→ Exercise: Only the lines from the top of the data through the one with "H2, H3, HB." are to be written out, each exactly as it stands.

[Start of Attachment]

Lemma running_alloc_pre k l r n :
  kvm_inv k l -> kv_setup k -> backed k (request_id r) (num_computed_tokens r) -> 0 < n -> 0 <= L ->
  0 <= num_computed_tokens r -> num_computed_tokens r + n <= num_tokens r -> num_tokens r <= maxlen ->
  (kvm_enable_caching k = true -> num_tokens r / bs <= zlen (block_hashes r)) ->
  alloc_pre k l r n 0 (no_hits k) L false 0.
Proof.
  intros HI Hset HB Hn HL H0 Hsum Hmax Hhs.
  assert (Hb : forall j m, managers k !! j = Some m -> mgr_ok (kvm_pool k) m /\ mgr_block_size m = bs /\
    mgr_class m ≠ CrossAttentionManager /\ mgr_backed (kvm_enable_caching k) m (request_id r) (num_computed_tokens r)).
  { intros j m Hm. destruct (ks_wf _ Hset) as (_ & H2 & _). pose proof (ks_class _ Hset) as H3. unfold backed in HB.
    pose proof (kv_managers _ _ _ (proj1 HI)) as H1. rewrite Forall_lookup in H1, H2, H3, HB.
    split; [by eapply H1|]. split; [by eapply H2|]. split; [by eapply H3|by eapply HB]. }
  pose proof (proj1 (ks_wf _ Hset)) as Hbs. pose proof (ks_len _ Hset) as Hml.
  assert (Hnt : tokens_need_slot r n 0 L k = Z.min (num_computed_tokens r + n + L) maxlen) by (unfold tokens_need_slot; lia).
  assert (Hrow : forall row, row ∈ no_hits k -> row = []) by (by intros row [-> _]%elem_of_replicate).
  split; try done; try lia.
  - apply Forall_lookup. intros j m Hm. destruct (Hb j m Hm) as (_ & Hmb & _ & c & Hc & Ht & Hcc & _). split; [by rewrite Hmb|].
    rewrite <-(proj2 HI), Hmb. intros Hca c' Hc'. rewrite Hc in Hc'. injection Hc' as <-. rewrite (Hcc Hca).
    pose proof (Z.mod_pos_bound (num_computed_tokens r) bs Hbs). pose proof (Z.div_mod (num_computed_tokens r) bs ltac:(lia)). lia.
  - apply Forall2_same_length_lookup_2; [by unfold no_hits; rewrite length_replicate|]. intros j row m [-> _]%lookup_replicate _. by left.
  - apply Forall_forall. intros row ->%Hrow. apply hits_ok_nil.
  - intros i _. unfold no_hits. generalize (length (managers k)) as x. intros x. induction x; cbn in *; lia.
  - intros _. apply Forall_forall. exact Hrow.
  - left. apply Forall_lookup. intros j m' (blks & m & -> & Hl & Hm)%lookup_zip_with_Some.
    destruct (Hb j m Hm) as (Hok & Hmb & _). pose proof (running_fit k l r n j m HI Hset HB Hn Hm). apply lookup_replicate in Hl as [-> _].
    rewrite (deficit_saved (kvm_pool k)) by (done || by left). unfold deficit, blocks_short. rewrite Hmb. change (zlen []) with 0. lia.
  - intros Hca _. split; [apply (ks_events _ Hset)|]. unfold tokens_to_cache. split; [lia|].
    apply Forall2_same_length_lookup_2; [by unfold no_hits; rewrite length_replicate|].
    intros j row m _ Hm. destruct (Hb j m Hm) as (_ & Hmb & Hcl & c & Hc & Ht & Hcc & _). split; [done|].
    unfold cached_after. rewrite Hc, Hmb, (Hcc Hca). cbn [default].
    pose proof (Z.mul_div_le (num_computed_tokens r) bs Hbs). split; [cbn; lia|].
    etransitivity; [|exact (Hhs Hca)]. apply Z.div_le_mono; lia.
Qed.

Lemma allocate_no_hits k r n la d e :
  kv_setup k -> allocate_slots r n 0 None la d e k = allocate_slots r n 0 (Some (mkBlocks (no_hits k))) la d e k.
Proof. intros Hset. unfold allocate_slots, no_hits. cbn [kv_blocks]. by rewrite (ks_length _ Hset). Qed.

(** Slots for the next tokens of a running request. *)
Lemma running_alloc k l r n :
  kvm_inv k l -> kv_setup k -> backed k (request_id r) (num_computed_tokens r) -> 0 < n -> 0 <= L ->
  0 <= num_computed_tokens r ->
  num_computed_tokens r + n <= num_tokens r -> num_tokens r <= maxlen ->
  (kvm_enable_caching k = true -> num_tokens r / bs <= zlen (block_hashes r)) ->
  exists res k' l', allocate_slots r n 0 None L false 0 k = Ok (res, k') /\ kvm_inv k' l' /\
    kv_frame (request_id r) k k' /\
    alloc_outcome (fun k' => backed k' (request_id r) (num_computed_tokens r)) (request_id r) (num_computed_tokens r + n) res k'.
Proof.
  intros HI Hset HB Hn HL H0 Hsum Hmax Hhs. pose proof (running_alloc_pre k l r n HI Hset HB Hn HL H0 Hsum Hmax Hhs) as Hpre.
  destruct (slots_backed k l r n 0 L (no_hits k) Hpre Hset) as (res & k' & l' & E & HI' & HF & Hout); try done; try lia.
  { by unfold no_hits; rewrite length_replicate. }
  { intros j m blks Hm [-> _]%lookup_replicate. change (zlen []) with 0. rewrite Z.add_0_r. by eapply running_fit. }
  { intros j m blks Hm [-> _]%lookup_replicate i Hi. rewrite app_nil_r. unfold backed in HB. rewrite Forall_lookup in HB. destruct (HB _ _ Hm) as (c & _ & _ & _ & _ & Hnz).
    assert (Hi' : num_computed_tokens r / bs <= Z.of_nat i) by (etransitivity; [|exact Hi]; apply Z.div_le_mono; [apply (ks_wf _ Hset)|lia]).
    pose proof (ap_computed _ _ _ _ _ _ _ _ _ Hpre) as Hct. pose proof (kv_managers _ _ _ (proj1 HI)) as Hok. destruct (ks_wf _ Hset) as (_ & Hmb & _).
    rewrite Forall_lookup in Hct, Hok, Hmb. destruct (skip_until_le _ m _ _ (Hok _ _ Hm) (Hct _ _ Hm)) as (S1 & _). rewrite (Hmb _ _ Hm) in S1. rewrite nulled_after by lia. by apply Hnz. }
  exists res, k', l'. rewrite Z.add_0_r in Hout. rewrite allocate_no_hits by done.
  split; [done|]. split; [done|]. split; [done|].
  destruct res; [done|]. exact (refused_backed _ _ _ _ _ HI (proj1 HF) (ap_computed _ _ _ _ _ _ _ _ _ Hpre) (proj1 (ks_wf _ Hset)) (proj1 (proj2 (ks_wf _ Hset))) (Z.le_refl _) Hout HB).
Qed.

(** ** Admission *)

Lemma computed_blocks_stats r k b n k' :
  get_computed_blocks r k = Ok (b, n, k') ->
  exists st, k' = set_stats st k /\ (is_Some (prefix_cache_stats k) -> is_Some st).
Proof.
  unfold get_computed_blocks. destruct (_ || _).
  { intros E. inv_ok. exists (prefix_cache_stats k'). by destruct k'. }
  intros E. apply bind_Ok in E as ([? ?] & _ & E). apply bind_Ok in E as (k1 & E1 & E). inv_ok.
  destruct (kvm_log_stats k); inv_ok; [by eexists|]. exists (prefix_cache_stats k'). by destruct k'.
Qed.

Lemma hits_backing k l r :
  kvm_inv k l -> kv_setup k -> 0 < num_tokens r ->
  (kvm_enable_caching k = true -> num_tokens r / bs <= zlen (block_hashes r) /\ NoDup (block_hashes r)) ->
  exists b n0 k', get_computed_blocks r k = Ok (b, n0, k') /\ kvm_inv k' l /\ coordinator k' = coordinator k /\
    (forall rid, kv_frame rid k k') /\ (kvm_enable_caching k' = false -> n0 = 0) /\ 0 <= n0 < num_tokens r /\
    usable_hits k' bs n0 (kv_blocks b).
Proof.
  intros HI Hset Hnt Hhs. pose proof (proj1 (ks_wf _ Hset)) as Hbs.
  destruct (computed_blocks_ok k l r bs HI (ks_wf _ Hset) (ks_groups _ Hset) (ks_stats _ Hset) Hnt)
    as (b & n0 & k' & E & HI' & Hco & _ & Hca & Hz & Hn & Hus).
  { intros Hca. destruct (Hhs Hca) as [H1 H2]. split; [|done]. etransitivity; [|exact H1]. apply Z.div_le_mono; lia. }
  destruct (computed_blocks_stats _ _ _ _ _ E) as (st & Ek & Hst).
  exists b, n0, k'. split; [done|]. split; [done|]. split; [done|]. split; [|split; [by rewrite Hca|split; [done|]]].
  - intros rid. split.
    + rewrite Ek. split; try done. exists (managers k), (kvm_pool k). symmetry. apply set_state_id.
    + unfold managers. rewrite Hco. apply Forall2_same_length_lookup_2; [done|]. intros j m m' ? ?. by simplify_eq.
  - unfold usable_hits, managers, kvm_pool in *. by rewrite Hco.
Qed.

Lemma admit_alloc_pre k l r b n n0 :
  kvm_inv k l -> kv_setup k -> unbacked k (request_id r) -> usable_hits k bs n0 (kv_blocks b) ->
  (kvm_enable_caching k = false -> n0 = 0) -> num_computed_tokens r = 0 -> 0 < n -> 0 <= n0 ->
  n0 + n <= num_tokens r -> num_tokens r <= maxlen ->
  (kvm_enable_caching k = true -> num_tokens r / bs <= zlen (block_hashes r)) -> alloc_pre k l r n n0 (kv_blocks b) 0 false 0.
Proof.
  intros HI Hset HU (Hlen & Hrow & Hh & Ho) Hnc H0 Hn Hn0 Hsum Hmax Hhs. pose proof (ks_len _ Hset) as Hml.
  apply (fresh_alloc_pre k l r bs); try done; try lia; [apply Hset| |apply (ks_events _ Hset)].
  apply Forall_and. split; [exact HU|apply (ks_class _ Hset)].
Qed.

Lemma admit_alloc k l r b n n0 :
  kvm_inv k l -> kv_setup k -> unbacked k (request_id r) -> usable_hits k bs n0 (kv_blocks b) ->
  (kvm_enable_caching k = false -> n0 = 0) -> num_computed_tokens r = 0 -> 0 < n -> 0 <= n0 -> 0 <= L ->
  n0 + n <= num_tokens r -> num_tokens r <= maxlen ->
  (kvm_enable_caching k = true -> num_tokens r / bs <= zlen (block_hashes r)) ->
  exists res k' l', allocate_slots r n n0 (Some b) 0 false 0 k = Ok (res, k') /\ kvm_inv k' l' /\
    kv_frame (request_id r) k k' /\ alloc_outcome (fun k' => unbacked k' (request_id r)) (request_id r) (n0 + n) res k'.
Proof.
  intros HI Hset HU (Hlen & Hrow & Hh & Ho) Hnc H0 Hn Hn0 HL Hsum Hmax Hhs.
  pose proof (proj1 (ks_wf _ Hset)) as Hbs. pose proof (ks_len _ Hset) as Hml.
  pose proof (admit_alloc_pre k l r b n n0 HI Hset HU (conj Hlen (conj Hrow (conj Hh Ho))) Hnc H0 Hn Hn0 Hsum Hmax Hhs) as Hpre.
  assert (Hnew : forall j m, managers k !! j = Some m -> mgr_ok (kvm_pool k) m /\ req_blocks m (request_id r) = [] /\
    mgr_class m ≠ CrossAttentionManager).
  { intros j m Hm. pose proof (ks_class _ Hset) as H3. unfold unbacked in HU.
    pose proof (kv_managers _ _ _ (proj1 HI)) as H1. rewrite Forall_lookup in H1, H3, HU.
    pose proof (H1 _ _ Hm) as Hok. pose proof (H3 _ _ Hm). split; [done|]. split; [|done]. by apply (mo_new _ _ Hok); [eapply HU|]. }
  destruct (slots_backed k l r n n0 0 (kv_blocks b) Hpre Hset) as (res & k' & l' & E & HI' & HF & Hout); try done; try lia.
  { intros j m blks Hm Hb. destruct (Hnew j m Hm) as (Hok & -> & Hcl). change (zlen []) with 0.
    specialize (Hrow blks ltac:(by eapply list_elem_of_lookup_2)).
    pose proof (slot_tokens_ge (kvm_pool k) m (tokens_need_slot r n n0 0 k) 0 Hok Hcl) as Hst.
    assert (n0 <= tokens_need_slot r n n0 0 k) by (unfold tokens_need_slot; lia).
    pose proof (cdiv_spec (slot_tokens m (tokens_need_slot r n n0 0 k) 0) bs Hbs). nia. }
  { intros j m blks Hm Hb i Hi. destruct (Hnew j m Hm) as (Hok & -> & _). specialize (Hrow blks ltac:(by eapply list_elem_of_lookup_2)). rewrite H0 in Hi.
    assert (Hsk : skip_until m (request_id r) (num_computed_tokens r) <= 0).
    { pose proof (ap_computed _ _ _ _ _ _ _ _ _ Hpre) as Hct. rewrite Forall_lookup in Hct. destruct (skip_until_le _ m _ _ Hok (Hct _ _ Hm)) as (S1 & _). rewrite H0 in S1 |- *. rewrite Z.div_0_l in S1; [lia|]. pose proof (mo_bs _ _ Hok). lia. }
    rewrite H0 in *. replace (Z.to_nat (skip_until m (request_id r) 0)) with 0%nat by lia. cbn. rewrite lookup_ge_None_2; [done|].
    assert (zlen blks <= (0 + n0 + n) / bs) by (apply Z.div_le_lower_bound; lia). unfold zlen in *. lia. }
  exists res, k', l'. rewrite H0 in Hout. split; [by destruct b|]. split; [done|]. split; [done|].
  destruct res; [done|]. cbn in *. by eapply refused_unbacked.
Qed.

[End of Attachment]

→ Written solution:
Lemma running_alloc_pre k l r n :
  kvm_inv k l -> kv_setup k -> backed k (request_id r) (num_computed_tokens r) -> 0 < n -> 0 <= L ->
  0 <= num_computed_tokens r -> num_computed_tokens r + n <= num_tokens r -> num_tokens r <= maxlen ->
  (kvm_enable_caching k = true -> num_tokens r / bs <= zlen (block_hashes r)) ->
  alloc_pre k l r n 0 (no_hits k) L false 0.
Proof.
  intros HI Hset HB Hn HL H0 Hsum Hmax Hhs.
  assert (Hb : forall j m, managers k !! j = Some m -> mgr_ok (kvm_pool k) m /\ mgr_block_size m = bs /\
    mgr_class m ≠ CrossAttentionManager /\ mgr_backed (kvm_enable_caching k) m (request_id r) (num_computed_tokens r)).
  { intros j m Hm. destruct (ks_wf _ Hset) as (_ & H2 & _). pose proof (ks_class _ Hset) as H3. unfold backed in HB.
    pose proof (kv_managers _ _ _ (proj1 HI)) as H1. rewrite Forall_lookup in H1, H2, H3, HB.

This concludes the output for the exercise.